- **Task to carry out**
Copy every line below where the string "demoPreview" is found.

- **Study material**
(** C10: looking up the remote digest of an image never opens a connection to an address that is not public, whatever the registry, its redirects, its token service
    and the name service answer, and however the answers change between calls; the only exception are the addresses of a private registry that the image
    reference names itself, at its own port, and only those that its name resolved to in the beginning. *)
Theorem lookup_stays_public imageRef n r n' :
  remoteDigest ToLower idna parse_addr parse_url url_string encode_query resolve_ref keep_token parse_token imageRef n = (r, n') →
  ∃ new, n_dials n' = n_dials n ++ new ∧
    Forall (λ d, isNonPublicAddress d.2 = false ∨ ∃ addresses, named_endpoint imageRef n d.1 addresses ∧ d.2 ∈ addresses ∧ Forall (λ a, isNonPublicAddress a = true) addresses) new.
Proof using.
  unfold remoteDigest, named_endpoint. destruct (splitImageRef imageRef) as [[registry repository] tag].
  unfold nbind at 1, of_result. destruct (buildManifestURL parse_url url_string registry repository tag) as [manifestURL|e] eqn:Em; [|intros [= <- <-]; exists []; by rewrite app_nil_r].
  unfold nbind at 1, registryPolicy. destruct (parse_url manifestURL) as [u|] eqn:Eu; [|intros [= <- <-]; exists []; by rewrite app_nil_r].
  destruct (newRegistryRequestPolicy ToLower parse_addr u n) as [[p|e] n1] eqn:Ep.
  2:{ intros [= <- <-]. assert (opens (λ _, False) (newRegistryRequestPolicy ToLower parse_addr u)) as Ho.
      { unfold newRegistryRequestPolicy. apply opens_bind; [auto with opens|]. intros ep. apply opens_bind; [auto with opens|]. intros l. repeat case_match; auto with opens. }
      destruct (Ho _ _ _ Ep) as (new & E & H). exists new. split; [done|]. eapply Forall_impl; [done|]. by intros. }
  apply newPolicy_inv in Ep as (ep & addresses & Hep & Hl & Hp). destruct (opens_lookup (λ _, False) ep _ _ _ Hl) as (new0 & E0 & H0).
  assert (new0 = []) as -> by (destruct new0; [done|by inversion H0]). rewrite app_nil_r in E0. intros H.
  assert (opens (lets p) (λ n1, match headManifest ToLower idna parse_addr parse_url resolve_ref keep_token p manifestURL "" n1 with
    | (Ok dc, n2) => (if negb (str_empty dc.1) then nret dc.1 else match dc.2 with None => nfail "registry did not return a digest" | Some challenge =>
        net! token := fetchAnonymousToken ToLower idna parse_addr parse_url encode_query resolve_ref keep_token parse_token p challenge in
        net! dc := headManifest ToLower idna parse_addr parse_url resolve_ref keep_token p manifestURL token in
        if str_empty dc.1 then nfail "registry did not return a digest after auth" else nret dc.1 end) n2
    | (Err e, n2) => (Err e, n2) end)) as Ho.
  { apply (opens_bind (lets p) (headManifest _ _ _ _ _ _ p manifestURL "")); [apply opens_head|]. intros dc. destruct (negb _); [auto with opens|]. destruct dc.2; [|auto with opens].
    apply opens_bind; [apply opens_token|]. intros t. apply opens_bind; [apply opens_head|]. intros dc'. destruct (str_empty _); auto with opens. }
  destruct (Ho n1 r n' H) as (new & E & Hf). exists new. rewrite E, E0. split; [done|]. eapply Forall_impl; [exact Hf|]. intros [key a]. unfold lets. cbn [fst snd].
  destruct Hp as [->|[-> Hall]]; [rewrite lookup_empty; by left|]. destruct (decide (ep_key ep = key)) as [<-|Hne]; [|rewrite lookup_singleton_ne by done; by left].
  rewrite lookup_singleton_eq. intros Ha. right. exists addresses. split_and!; [|done|done]. exists manifestURL, u, ep, n1. done.
Qed.
End policy.
Lemma removeVolumes_all volumes outputs d : removes (d_run d) →
  ∃ out d', removeVolumes outputs volumes d = (Ok (out, None), d') ∧ issues d d' ((λ v, ["volume"; "rm"; vi_name v]) <$> volumes).
Proof using.
  revert outputs d. induction volumes as [|v volumes IH]; intros outputs d Hr; cbn [removeVolumes].
  { exists (join newline outputs), d. split; [done|apply issues_nil]. }
  unfold andThen, runCommand. rewrite (Hr (d_now d) (vi_name v)).
  edestruct IH as (out & d' & H & Hi); [|exists out, d'; split; [exact H|]]; [done|]. cbn. apply (issues_app _ (mkDocker (S (d_now d)) (d_run d) (d_calls d ++ [["volume"; "rm"; vi_name v]])) _ [_]); [|done].
  unfold issues. cbn. split_and!; [done..|lia].
Qed.

(** C31: the preview of a prune is what the prune does: when Docker's answers do not change in between, each volume is listed once and the removals succeed, the step
    [prune_volumes] removes exactly the volumes of the preview, in its order and each once, and reports no error. *)
Theorem preview_predicts_prune q d1 p d1' d2 :
  steady (d_run d1) → listsOnce (d_run d1) → removes (d_run d1) → d_run d2 = d_run d1 → pq_volumes q = true → PrunePreview L q d1 = (Ok p, d1') →
  ∃ out before d2', RunPruneStep L "prune_volumes" (pq_managed q) d2 = (Ok (out, None), d2') ∧ Forall (λ a, destructive a = false) before ∧
    d_calls d2' = d_calls d2 ++ before ++ ((λ i, ["volume"; "rm"; pi_reference i]) <$> pc_items (pp_volumes p)) ∧ pc_count (pp_volumes p) = Z.of_nat (length (pc_items (pp_volumes p))).
Proof using.
  intros Hst Honce Hrm Hrun Hq Hp. set (vq := mkInventoryQuery "" ImageUsageUnused SourceExternal (pq_managed q)).
  assert (∃ items fallback dv dv', Volumes L vq dv = (Ok items, dv') ∧ d_run dv = d_run d1 ∧ pp_volumes p = buildVolumePrunePreview items fallback) as (items & fb & dv & dv' & Hv & Hrv & Hpp).
  { apply andThen_inv in Hp as [(e & _ & ?)|(df & d3 & H1 & Hp)]; [done|]. apply andThen_inv in Hp as [(e & _ & ?)|(images & d4 & H2 & Hp)]; [done|].
    apply andThen_inv in Hp as [(e & _ & ?)|(volumes & d5 & H3 & Hp)]; [done|]. rewrite Hq in H3. apply andThen_inv in H3 as [(e & _ & ?)|(items & d6 & H3 & Hk)]; [done|].
    injection Hk as <- <-. injection Hp as <- _. exists items. eexists _, d4, d6. split; [exact H3|]. split; [|done].
    assert (reading d1 d3) as (n1 & (R1 & _) & _) by (by apply systemDF_reading in H1). assert (reading d3 d4) as (n2 & (R2 & _) & _).
    { revert H2. destruct (pq_images q); [|intros H2; injection H2 as _ <-; reflexivity]. intros [(e & _ & ?)|(im & d7 & H & Hk)]%andThen_inv; [done|]. injection Hk as _ <-. by apply Images_reading in H. }
    by rewrite R2. }
  destruct (timeless_Volumes vq dv d2) as (Hf & _ & _); [congruence|by rewrite Hrv|]. rewrite Hv in Hf. cbn in Hf.
  destruct (Volumes_names _ _ _ _ ltac:(by rewrite Hrv) Hv) as [Hnd Hsorted]. destruct (preview_references items fb Hnd Hsorted) as [Hrefs Hcount]. rewrite <- Hpp in Hrefs, Hcount.
  destruct (Volumes L vq d2) as [r d2v] eqn:Hv2. cbn in Hf. subst r. pose proof (Volumes_reading _ _ _ _ Hv2) as (before & (Rv & Cv & _) & Hb).
  assert (d_run d2v = d_run d1) as Hr2 by congruence.
  assert (∃ out d2', RunPruneStep L "prune_volumes" (pq_managed q) d2 = (Ok (out, None), d2') ∧ issues d2v d2' ((λ v, ["volume"; "rm"; vi_name v]) <$> items)) as (out & d2' & Hstep & _ & Cr & _).
  { change (RunPruneStep L "prune_volumes" (pq_managed q) d2) with (pruneExternalVolumes L (pq_managed q) d2). unfold pruneExternalVolumes, andThen, attempts. fold vq. rewrite Hv2.
    destruct items as [|i items]; [eexists _, d2v; split; [done|apply issues_nil]|]. apply removeVolumes_all. by rewrite Hr2. }
  exists out, before, d2'. split; [done|]. split; [done|]. split.
  - rewrite Cr, Cv, <- app_assoc. do 2 f_equal. change (λ i, ["volume"; "rm"; pi_reference i]) with ((λ n, ["volume"; "rm"; n]) ∘ pi_reference). rewrite list_fmap_compose, Hrefs, <- list_fmap_compose. done.
  - rewrite Hcount. f_equal. by rewrite <- (length_fmap pi_reference), Hrefs, length_fmap.
Qed.
End facts.

(** ** Concrete runs *)

(** Three volumes: one of the managed stack [web], one that a stopped container
    mounts, and one that nobody uses. *)
Definition demoVolumes : list dockerVolumeInspect :=
  [mkVolumeInspect "web_data" "/v/web_data" "local" {[composeProject := "web"]} ∅ 5; mkVolumeInspect "cache" "/v/cache" "local" ∅ ∅ 7;
   mkVolumeInspect "old" "/v/old" "local" ∅ ∅ 11].
Definition demoContainers : list dockerContainerInspect := [mkContainerInspect "sha256:1" ∅ [mkMount "cache" "volume"] {["bridge"]}].
Definition demoLib : lib :=
  mkLib (λ s, s) (λ s, s) (λ _, None) (λ _, None) (λ line, Some (mkVolumeRow line "local")) (λ _, None) (λ _, None) (λ _, None)
    (λ _, Some demoVolumes) (λ _, Some demoContainers) (λ _ _, None).
Definition demoOutput (args : list string) : string :=
  match args with
  | "volume" :: "ls" :: _ => join newline ["web_data"; "cache"; "old"]
  | ["ps"; "-aq"] => "c1"
  | _ => ""
  end.
Definition demoDocker : docker := mkDocker 0 (λ _ args, mkCmd (demoOutput args) None) [].

Example demo_prune_volumes :
  filter (λ a, destructive a = true) (d_calls (perform demoLib (OpPruneStep "prune_volumes" ["web"]) demoDocker)) = [["volume"; "rm"; "old"]].
Proof. vm_compute. reflexivity. Qed.
Example demo_delete_refused :
  fst (DeleteVolume demoLib "web_data" ["web"] demoDocker) = Err ErrProtectedObject ∧ fst (DeleteVolume demoLib "cache" ["web"] demoDocker) = Err ErrObjectInUse ∧
  fst (DeleteVolume demoLib "-x" ["web"] demoDocker) = Err ErrInvalidName ∧ fst (DeleteNetwork demoLib "host" [] demoDocker) = Err ErrProtectedObject.
Proof. vm_compute. done. Qed.

Lemma demo_steady : steady (d_run demoDocker).
Proof. done. Qed.
Lemma demo_once : listsOnce demoLib (d_run demoDocker).
Proof. intros t rows. vm_compute. intros [= <-]. repeat (constructor; [set_solver|]). constructor. Qed.
Definition demoQuery : PrunePreviewQuery := mkPreviewQuery false false false true ["web"].
Definition demoPreview : PrunePreviewResult :=
  mkPreview zeroCategory zeroCategory zeroCategory (mkCategory 1 11 [mkPreviewItem "old" 11 "unused_external_volume"]) 11.
Lemma demo_preview : PrunePreview demoLib demoQuery demoDocker = (Ok demoPreview, snd (PrunePreview demoLib demoQuery demoDocker)).
Proof. apply injective_projections; [vm_compute; reflexivity|reflexivity]. Qed.

Lemma preview_predicts_prune_witness :
  ∃ out before d2', RunPruneStep demoLib "prune_volumes" ["web"] demoDocker = (Ok (out, None), d2') ∧ Forall (λ a, destructive a = false) before ∧
    d_calls d2' = d_calls demoDocker ++ before ++ ((λ i, ["volume"; "rm"; pi_reference i]) <$> pc_items (pp_volumes demoPreview)) ∧
    pc_count (pp_volumes demoPreview) = Z.of_nat (length (pc_items (pp_volumes demoPreview))).
Proof. exact (preview_predicts_prune demoLib demoQuery demoDocker demoPreview _ demoDocker demo_steady demo_once (λ _ _, eq_refl) eq_refl eq_refl demo_preview). Defined.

- **Response area**
Definition demoPreview : PrunePreviewResult :=
Lemma demo_preview : PrunePreview demoLib demoQuery demoDocker = (Ok demoPreview, snd (PrunePreview demoLib demoQuery demoDocker)).
    d_calls d2' = d_calls demoDocker ++ before ++ ((λ i, ["volume"; "rm"; pi_reference i]) <$> pc_items (pp_volumes demoPreview)) ∧
    pc_count (pp_volumes demoPreview) = Z.of_nat (length (pc_items (pp_volumes demoPreview))).
Proof. exact (preview_predicts_prune demoLib demoQuery demoDocker demoPreview _ demoDocker demo_steady demo_once (λ _ _, eq_refl) eq_refl eq_refl demo_preview). Defined.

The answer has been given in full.